WORK INSTRUCTION: Both the line with "d_sign := sign; d_sig" and the line with "an integer because" in the records below must appear in the output, along with every line between them, exactly and with nothing added.

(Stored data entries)
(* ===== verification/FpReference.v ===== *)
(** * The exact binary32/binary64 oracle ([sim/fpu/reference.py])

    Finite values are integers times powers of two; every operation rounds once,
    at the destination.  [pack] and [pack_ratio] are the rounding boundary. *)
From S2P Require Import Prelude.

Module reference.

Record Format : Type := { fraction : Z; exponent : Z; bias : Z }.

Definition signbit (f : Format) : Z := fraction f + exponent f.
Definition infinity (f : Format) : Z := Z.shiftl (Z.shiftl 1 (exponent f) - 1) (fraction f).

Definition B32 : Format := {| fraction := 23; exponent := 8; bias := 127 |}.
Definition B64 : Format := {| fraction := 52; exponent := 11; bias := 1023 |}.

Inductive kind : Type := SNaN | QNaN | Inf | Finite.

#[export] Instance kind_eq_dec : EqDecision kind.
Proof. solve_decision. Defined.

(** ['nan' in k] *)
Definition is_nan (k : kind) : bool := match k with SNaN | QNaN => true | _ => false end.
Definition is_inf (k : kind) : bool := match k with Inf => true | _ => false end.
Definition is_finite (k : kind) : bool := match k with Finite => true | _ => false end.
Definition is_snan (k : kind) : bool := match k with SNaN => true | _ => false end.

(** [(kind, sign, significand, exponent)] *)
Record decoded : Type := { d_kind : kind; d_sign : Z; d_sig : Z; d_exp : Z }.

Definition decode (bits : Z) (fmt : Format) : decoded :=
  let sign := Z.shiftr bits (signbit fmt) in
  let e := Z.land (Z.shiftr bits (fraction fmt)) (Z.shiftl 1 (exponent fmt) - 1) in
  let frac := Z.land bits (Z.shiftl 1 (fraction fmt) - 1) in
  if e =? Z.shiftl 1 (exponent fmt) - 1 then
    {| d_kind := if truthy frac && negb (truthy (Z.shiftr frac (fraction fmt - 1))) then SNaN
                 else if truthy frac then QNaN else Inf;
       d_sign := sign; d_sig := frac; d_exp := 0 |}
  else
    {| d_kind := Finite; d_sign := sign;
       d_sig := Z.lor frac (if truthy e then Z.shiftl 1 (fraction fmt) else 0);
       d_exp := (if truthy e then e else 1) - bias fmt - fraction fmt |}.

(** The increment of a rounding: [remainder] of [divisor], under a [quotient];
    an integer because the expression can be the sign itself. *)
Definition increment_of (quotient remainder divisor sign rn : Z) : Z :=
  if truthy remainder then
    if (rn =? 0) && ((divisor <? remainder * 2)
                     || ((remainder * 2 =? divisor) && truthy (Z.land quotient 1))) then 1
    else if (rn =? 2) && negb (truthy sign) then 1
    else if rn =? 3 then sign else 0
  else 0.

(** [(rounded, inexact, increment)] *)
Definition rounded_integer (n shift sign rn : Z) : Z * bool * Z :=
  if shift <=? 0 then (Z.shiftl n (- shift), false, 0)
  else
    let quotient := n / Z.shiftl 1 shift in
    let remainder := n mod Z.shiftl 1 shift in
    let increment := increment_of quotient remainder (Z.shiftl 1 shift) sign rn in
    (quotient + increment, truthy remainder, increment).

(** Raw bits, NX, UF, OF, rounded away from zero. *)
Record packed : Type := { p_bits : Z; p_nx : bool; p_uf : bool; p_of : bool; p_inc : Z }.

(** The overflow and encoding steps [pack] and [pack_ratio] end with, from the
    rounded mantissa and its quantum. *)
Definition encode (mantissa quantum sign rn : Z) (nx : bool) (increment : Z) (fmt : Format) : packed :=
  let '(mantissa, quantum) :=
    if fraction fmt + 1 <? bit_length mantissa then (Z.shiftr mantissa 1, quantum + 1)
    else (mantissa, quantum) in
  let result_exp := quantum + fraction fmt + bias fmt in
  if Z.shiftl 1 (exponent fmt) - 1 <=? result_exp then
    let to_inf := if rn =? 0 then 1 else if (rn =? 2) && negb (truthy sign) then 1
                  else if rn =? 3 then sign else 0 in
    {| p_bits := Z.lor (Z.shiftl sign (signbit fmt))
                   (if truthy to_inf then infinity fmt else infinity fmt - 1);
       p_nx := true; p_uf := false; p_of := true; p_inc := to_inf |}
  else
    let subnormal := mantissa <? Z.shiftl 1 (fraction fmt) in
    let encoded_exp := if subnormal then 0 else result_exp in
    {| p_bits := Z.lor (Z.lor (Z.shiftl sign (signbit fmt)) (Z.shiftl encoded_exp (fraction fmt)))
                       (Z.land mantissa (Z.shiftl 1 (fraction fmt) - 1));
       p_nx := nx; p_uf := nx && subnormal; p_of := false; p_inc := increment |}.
---
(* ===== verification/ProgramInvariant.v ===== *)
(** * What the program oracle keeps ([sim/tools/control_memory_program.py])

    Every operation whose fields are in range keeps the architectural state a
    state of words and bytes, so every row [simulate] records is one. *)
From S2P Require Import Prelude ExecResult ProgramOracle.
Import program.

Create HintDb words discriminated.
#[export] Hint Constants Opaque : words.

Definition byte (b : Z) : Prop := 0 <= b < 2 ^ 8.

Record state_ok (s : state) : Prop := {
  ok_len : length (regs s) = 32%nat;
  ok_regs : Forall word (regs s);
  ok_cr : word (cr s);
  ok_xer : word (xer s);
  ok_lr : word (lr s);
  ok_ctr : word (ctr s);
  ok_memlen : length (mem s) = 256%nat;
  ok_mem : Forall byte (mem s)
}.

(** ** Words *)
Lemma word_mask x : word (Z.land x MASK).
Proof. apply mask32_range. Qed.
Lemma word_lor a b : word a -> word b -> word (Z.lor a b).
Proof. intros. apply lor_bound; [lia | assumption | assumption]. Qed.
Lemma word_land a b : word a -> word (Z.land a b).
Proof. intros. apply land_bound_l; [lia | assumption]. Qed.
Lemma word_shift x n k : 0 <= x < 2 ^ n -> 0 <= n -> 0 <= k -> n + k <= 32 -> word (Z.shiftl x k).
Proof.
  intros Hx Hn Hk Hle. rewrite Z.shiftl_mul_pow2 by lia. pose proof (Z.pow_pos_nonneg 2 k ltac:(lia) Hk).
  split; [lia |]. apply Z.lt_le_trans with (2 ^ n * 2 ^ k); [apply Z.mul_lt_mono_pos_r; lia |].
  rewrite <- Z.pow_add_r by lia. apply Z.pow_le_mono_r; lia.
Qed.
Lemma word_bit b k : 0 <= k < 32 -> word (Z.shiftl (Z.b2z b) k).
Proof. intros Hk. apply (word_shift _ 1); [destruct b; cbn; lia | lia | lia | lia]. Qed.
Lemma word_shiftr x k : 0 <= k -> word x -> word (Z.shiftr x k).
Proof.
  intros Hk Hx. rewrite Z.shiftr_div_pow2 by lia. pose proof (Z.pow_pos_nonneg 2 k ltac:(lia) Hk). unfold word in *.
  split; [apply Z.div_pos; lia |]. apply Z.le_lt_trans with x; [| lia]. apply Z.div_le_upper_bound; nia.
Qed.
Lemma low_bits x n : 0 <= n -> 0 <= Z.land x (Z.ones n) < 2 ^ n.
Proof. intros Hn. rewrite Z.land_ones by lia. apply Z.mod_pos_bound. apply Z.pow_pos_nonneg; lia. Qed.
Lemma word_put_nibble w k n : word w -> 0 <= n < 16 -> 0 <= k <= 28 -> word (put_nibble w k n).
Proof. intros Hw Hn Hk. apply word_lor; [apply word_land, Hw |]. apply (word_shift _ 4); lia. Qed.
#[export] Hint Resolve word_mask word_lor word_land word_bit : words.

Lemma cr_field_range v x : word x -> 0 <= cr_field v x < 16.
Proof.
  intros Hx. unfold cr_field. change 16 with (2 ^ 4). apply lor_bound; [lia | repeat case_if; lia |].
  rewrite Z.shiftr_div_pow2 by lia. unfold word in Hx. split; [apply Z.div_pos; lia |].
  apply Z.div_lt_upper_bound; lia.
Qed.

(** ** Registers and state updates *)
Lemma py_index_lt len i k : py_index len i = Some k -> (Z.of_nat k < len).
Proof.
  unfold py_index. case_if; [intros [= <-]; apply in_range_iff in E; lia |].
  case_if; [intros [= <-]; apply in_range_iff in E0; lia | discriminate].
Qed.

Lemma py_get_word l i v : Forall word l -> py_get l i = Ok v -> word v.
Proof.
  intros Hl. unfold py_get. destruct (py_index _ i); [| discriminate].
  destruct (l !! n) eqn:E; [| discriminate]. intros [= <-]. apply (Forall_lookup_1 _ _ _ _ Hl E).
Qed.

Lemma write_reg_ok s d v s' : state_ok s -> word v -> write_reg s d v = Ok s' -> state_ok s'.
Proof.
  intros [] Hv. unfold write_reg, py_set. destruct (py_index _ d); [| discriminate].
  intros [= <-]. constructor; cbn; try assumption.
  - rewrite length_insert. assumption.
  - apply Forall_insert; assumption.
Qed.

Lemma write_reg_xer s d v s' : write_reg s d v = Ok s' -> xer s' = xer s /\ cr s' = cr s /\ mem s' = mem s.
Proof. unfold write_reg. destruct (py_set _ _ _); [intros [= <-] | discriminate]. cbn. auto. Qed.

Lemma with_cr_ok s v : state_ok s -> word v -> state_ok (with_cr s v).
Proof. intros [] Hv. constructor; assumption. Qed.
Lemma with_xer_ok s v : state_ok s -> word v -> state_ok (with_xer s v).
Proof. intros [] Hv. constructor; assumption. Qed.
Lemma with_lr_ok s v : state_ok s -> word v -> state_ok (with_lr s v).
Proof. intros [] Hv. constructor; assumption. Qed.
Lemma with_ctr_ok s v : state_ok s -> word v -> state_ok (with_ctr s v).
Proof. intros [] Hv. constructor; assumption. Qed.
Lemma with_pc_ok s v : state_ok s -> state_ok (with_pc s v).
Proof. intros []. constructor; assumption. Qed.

COMPLETED TASK:
       d_sign := sign; d_sig := frac; d_exp := 0 |}
  else
    {| d_kind := Finite; d_sign := sign;
       d_sig := Z.lor frac (if truthy e then Z.shiftl 1 (fraction fmt) else 0);
       d_exp := (if truthy e then e else 1) - bias fmt - fraction fmt |}.

(** The increment of a rounding: [remainder] of [divisor], under a [quotient];
    an integer because the expression can be the sign itself. *)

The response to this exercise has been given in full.